The only departure from this norm is when intellectuals turned to the daily newspapers, the proliferation of media outlets offering them multiple avenues for the expression of opinion. But despite exceptions, these had at best a limited impact on both the public and the MEA. Outside the academic community and some sections of the press, there is little interest or competence in foreign policy analysis. This is not true of the final category of intellectual who writes on foreign policy, the retired diplomat, though too many evade responsibility for conceptual soulsearching by devoting themselves to repetitive reminiscences, such as K P S Menon’s syndicated variations in the 1960s and 1970s on the theme of Indo-Soviet friendship. In more recent times, former foreign secretary Kanwal Sibal has become a prolific commentator on foreign policy issues from a distinctly hard-nosed realpolitik perspective. But with honourable exceptions like Salman Haidar and T P Sreenivasan, there has been little attempt to put practical experience in the field, so lacking in other intellectuals, at the service of institutional re-examination.
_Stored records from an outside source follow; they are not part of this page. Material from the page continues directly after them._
(** [binary_round_aux], for a mantissa that has the bits of the format or
    more: the mantissa is cut to [m1], then [m1] or [m1 + 1] is taken, and
    the result is that number, or an infinity when it is beyond the
    format. *)
Lemma binary_round_aux_spec s m e l :
  0 <= m ->
  0 <= fexp prec emax (Zdigits2 m + e) - e ->
  exists m2,
    m / 2 ^ (fexp prec emax (Zdigits2 m + e) - e) <= m2
      <= m / 2 ^ (fexp prec emax (Zdigits2 m + e) - e) + 1 /\
    (fexp prec emax (Zdigits2 m + e) - e = 0 -> l = loc_Exact -> m2 = m) /\
    ((m2 = 0 /\ binary_round_aux prec emax s m e l = S754_zero s) \/
     (exists p e3,
        binary_round_aux prec emax s m e l = S754_finite s p e3 /\
        valid_binary (S754_finite s p e3) = true /\
        val (Zpos p) e3 = val m2 (fexp prec emax (Zdigits2 m + e))) \/
     (binary_round_aux prec emax s m e l = S754_infinity s /\
      2 ^ (1024 + 1074) <= val m2 (fexp prec emax (Zdigits2 m + e)))).
Proof.
  intros Hm Hk.
  destruct (cut_props m e Hm Hk) as [Hlt Hnorm].
  unfold binary_round_aux.
  destruct (shr_fexp prec emax m e l) as [mrs' e'] eqn:E1.
  apply shr_fexp_cut in E1 as (Em1 & -> & Hloc); [|done..].
  set (e1 := fexp prec emax (Zdigits2 m + e)) in *.
  set (m1 := m / 2 ^ (e1 - e)) in *.
  assert (-1074 <= e1) as He1 by (subst e1; rewrite fexp_eq; lia).
  assert (0 <= m1) as Hm1 by (subst m1; apply Z.div_pos; [done | apply pow2_pos; lia]).
  set (m2 := round_nearest_even (shr_m mrs') (loc_of_shr_record mrs')).
  assert (m1 <= m2 <= m1 + 1) as Hm2.
  { subst m2. rewrite Em1.
    split; [apply round_nearest_even_ge | apply round_nearest_even_le]. }
  exists m2. split; [done|]. split.
  { intros Hk0 ->. subst m2. rewrite (Hloc Hk0). simpl. rewrite Em1.
    subst m1. rewrite Hk0, Z.pow_0_r, Z.div_1_r. done. }
  destruct (shr_fexp prec emax m2 e1 loc_Exact) as [mrs'' e''] eqn:E2.
  apply shr_fexp_exact in E2; [|lia]. cbn zeta in E2.
  destruct (Z.eq_dec m2 0) as [Hz|Hnz].
  - left. split; [done|]. rewrite Hz in E2. simpl in E2. rewrite fexp_eq in E2.
    destruct E2 as [(_ & -> & _)|(Hk2 & _)]; [done | lia].
  - right. assert (0 < m2) as Hpos by lia.
    pose proof (Zdigits2_bounds m2 Hpos) as [Hlo Hhi].
    pose proof (Zdigits2_pos m2 Hpos) as Hd.
    assert (Zdigits2 m2 <= 54) as Hd54.
    { apply Zdigits2_le; [done|lia|]. change (2 ^ 54) with (2 * 2 ^ 53). lia. }
    assert (e1 = -1074 \/ 53 <= Zdigits2 m2) as Hnorm2.
    { destruct Hnorm as [|H52]; [by left|]. right.
      apply (Zdigits2_ge m2 52); lia. }
    rewrite fexp_eq in E2.
    assert (exists p e3, shr_m mrs'' = Zpos p /\ e'' = e3 /\
              canonical p e3 /\ val (Zpos p) e3 = val m2 e1 /\
              (e3 = -1074 \/ 2 ^ 52 <= Zpos p)) as (p & e3 & Ep & -> & Cp & Ev & Hn3).
    { destruct E2 as [(Hk2 & -> & ->)|(Hk2 & -> & ->)].
      - destruct m2 as [|p|p]; [lia| |lia]. exists p, e1.
        split; [done|]. split; [done|]. split.
        { unfold canonical. rewrite fexp_eq. simpl in *. lia. }
        split; [done|].
        destruct Hnorm2 as [|H53]; [by left|]. right.
        simpl in H53. pose proof (digits2_pos_bounds p) as [B _].
        eapply Z.le_trans; [|exact B]. apply Z.pow_le_mono_r; lia.
      - assert (Zdigits2 m2 = 54) as D54 by lia.
        assert (m2 = 2 ^ 53) as ->.
        { rewrite D54 in Hlo. change (54 - 1) with 53 in Hlo. lia. }
        assert (Z.max (Zdigits2 (2 ^ 53) + e1 - 53) (-1074) - e1 = 1) as -> by lia.
        change (2 ^ 53 / 2 ^ 1) with (Zpos (Z.to_pos (2 ^ 52))).
        eexists _, _. split; [done|]. split; [done|]. split.
        { unfold canonical. rewrite fexp_eq.
          change (Zpos (digits2_pos (Z.to_pos (2 ^ 52)))) with 53. lia. }
        split.
        { unfold val. change (Zpos (Z.to_pos (2 ^ 52))) with (2 ^ 52).
          replace (e1 + 1 + 1074) with (1 + (e1 + 1074)) by lia.
          rewrite pow2_split by lia. change (2 ^ 53) with (2 ^ 52 * 2 ^ 1). ring. }
        right. change (Zpos (Z.to_pos (2 ^ 52))) with (2 ^ 52). lia. }
    rewrite Ep.
    destruct (e3 <=? emax - prec) eqn:Eb.
    + left. exists p, e3. split; [done|]. split; [|done].
      unfold valid_binary, bounded, canonical_mantissa.
      rewrite Eb, andb_true_r. apply Z.eqb_eq. exact Cp.
    + right. split; [done|]. rewrite <- Ev.
      apply Z.leb_gt in Eb. change (emax - prec) with 971 in Eb.
      destruct Hn3 as [|H52]; [lia|].
      unfold val.
      transitivity (2 ^ 52 * 2 ^ (e3 + 1074)).
      * rewrite <- pow2_split by lia. apply Z.pow_le_mono_r; lia.
      * apply Z.mul_le_mono_nonneg_r; [apply Z.pow_nonneg; lia | done].
Qed.

Lemma cut_interval m k :
  0 <= k -> m / 2 ^ k * 2 ^ k <= m < (m / 2 ^ k + 1) * 2 ^ k.
Proof.
  intros Hk. assert (0 < 2 ^ k) as Pk by (by apply pow2_pos).
  pose proof (Z.mul_div_le m (2 ^ k) Pk).
  pose proof (Z.mul_succ_div_gt m (2 ^ k) Pk). lia.
Qed.

Lemma Zdigits2_shift (m : positive) (d : Z) :
  0 <= d -> Zdigits2 (Zpos m * 2 ^ d) = Zpos (digits2_pos m) + d.
Proof.
  intros Hd. pose proof (digits2_pos_bounds m) as [Hlo Hhi].
  assert (0 < 2 ^ d) as Pd by (by apply pow2_pos).
  apply Z.le_antisymm.
  - apply Zdigits2_le; [lia|lia|]. rewrite pow2_split by lia. nia.
  - replace (Zpos (digits2_pos m) + d) with (Zpos (digits2_pos m) - 1 + d + 1) by lia.
    apply Zdigits2_ge; [lia|]. rewrite pow2_split by lia. nia.
Qed.

(** After [shl_align] to the exponent of the format, the mantissa has the
    bits of the format or more. *)
Lemma shl_align_fexp_k m e mz ez :
  shl_align m e (fexp prec emax (Zpos (digits2_pos m) + e)) = (mz, ez) ->
  0 <= fexp prec emax (Zdigits2 (Zpos mz) + ez) - ez.
Proof.
  unfold shl_align.
  destruct (fexp prec emax (Zpos (digits2_pos m) + e) - e) as [|d|d] eqn:Ed;
    intros [= <- <-].
  - simpl. lia.
  - simpl. lia.
  - rewrite iter_xO, Zdigits2_shift by lia.
    replace (Zpos (digits2_pos m) + Zpos d
             + fexp prec emax (Zpos (digits2_pos m) + e))
      with (Zpos (digits2_pos m) + e) by lia.
    lia.
Qed.

(** Rounding an exact value of the format's range: the result is within one
    part in 2^52 of it. *)
Lemma binary_round_close s m e :
  -1074 <= e ->
  val (Zpos m) e <= 2 ^ (1023 + 1074) ->
  exists p e3,
    binary_round prec emax s m e = S754_finite s p e3 /\
    valid_binary (S754_finite s p e3) = true /\
    Z.abs (val (Zpos p) e3 - val (Zpos m) e) * 2 ^ 52 <= val (Zpos m) e.
Proof.
  intros He Hmax. unfold binary_round.
  destruct (shl_align m e _) as [mz ez] eqn:E.
  pose proof (shl_align_fexp_k _ _ _ _ E) as Hk.
  apply shl_align_val in E as (Ev & Hez & _); [|done|rewrite fexp_eq; lia].
  rewrite <- Ev in *. clear Ev.
  destruct (binary_round_aux_spec s (Zpos mz) ez loc_Exact ltac:(lia) Hk)
    as (m2 & Hm2 & Hexact & Hres).
  destruct (cut_props (Zpos mz) ez ltac:(lia) Hk) as [Hlt Hnorm].
  set (e1 := fexp prec emax (Zdigits2 (Zpos mz) + ez)) in *.
  set (m1 := Zpos mz / 2 ^ (e1 - ez)) in *.
  assert (-1074 <= e1) as He1 by (subst e1; rewrite fexp_eq; lia).
  assert (0 < 2 ^ (ez + 1074)) as Pz by (apply pow2_pos; lia).
  assert (0 < 2 ^ (e1 + 1074)) as P1 by (apply pow2_pos; lia).
  (* the result as a value *)
  assert (Z.abs (val m2 e1 - val (Zpos mz) ez) * 2 ^ 52 <= val (Zpos mz) ez /\
          0 < m2) as [Hclose Hpos].
  { destruct (Z.eq_dec (e1 - ez) 0) as [Hk0|Hkp].
    - rewrite (Hexact Hk0 eq_refl). replace e1 with ez by lia.
      rewrite Z.sub_diag. simpl. unfold val. split; lia.
    - assert (0 < e1 - ez) as Hkpos by lia.
      destruct Hnorm as [|H52]; [lia|]. fold m1 in H52.
      pose proof (cut_interval (Zpos mz) (e1 - ez) ltac:(lia)) as [Hlo Hhi].
      fold m1 in Hlo, Hhi.
      assert (2 ^ (e1 + 1074) = 2 ^ (e1 - ez) * 2 ^ (ez + 1074)) as Ee.
      { rewrite <- pow2_split by lia. f_equal. lia. }
      assert (0 < 2 ^ (e1 - ez)) as Pk by (apply pow2_pos; lia).
      unfold val. rewrite Ee. split; [|lia].
      assert (m1 * 2 ^ (e1 - ez) * 2 ^ (ez + 1074) <= Zpos mz * 2 ^ (ez + 1074)) as A1 by nia.
      assert (Zpos mz * 2 ^ (ez + 1074)
              < (m1 + 1) * 2 ^ (e1 - ez) * 2 ^ (ez + 1074)) as A2 by nia.
      assert (2 ^ 52 * (2 ^ (e1 - ez) * 2 ^ (ez + 1074))
              <= m1 * 2 ^ (e1 - ez) * 2 ^ (ez + 1074)) as A3 by nia.
      assert (m2 = m1 \/ m2 = m1 + 1) as [-> | ->] by lia; nia. }
  destruct Hres as [[Hz _]|[(p & e3 & Hr & Hv & Hval)|[_ Hinf]]].
  - lia.
  - exists p, e3. split; [done|]. split; [done|]. by rewrite Hval.
  - exfalso.
    assert (2 ^ (1024 + 1074) = 2 * 2 ^ (1023 + 1074)) as E2.
    { rewrite <- Z.pow_succ_r by lia. f_equal. }
    assert (0 < 2 ^ (1023 + 1074)) by (apply pow2_pos; lia).
    assert (2 <= 2 ^ 52) by (change 2 with (2 ^ 1) at 1; apply Z.pow_le_mono_r; lia).
    lia.
Qed.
There are also limitations on the Indian intellectual that run deep in the political ethos. There are few Indian equivalents of the contextual documents and White Papers issued by the British or Australian Parliaments (and earlier by Nehru). As for the annual report of the MEA, an inscrutable collection of banalities and itineraries, one critic bitingly observed that “the only explanation for this consistently dull, drab and un-illuminating document is the assumption at the political level that the conduct of foreign policy is an esoteric subject best known to its practitioners”.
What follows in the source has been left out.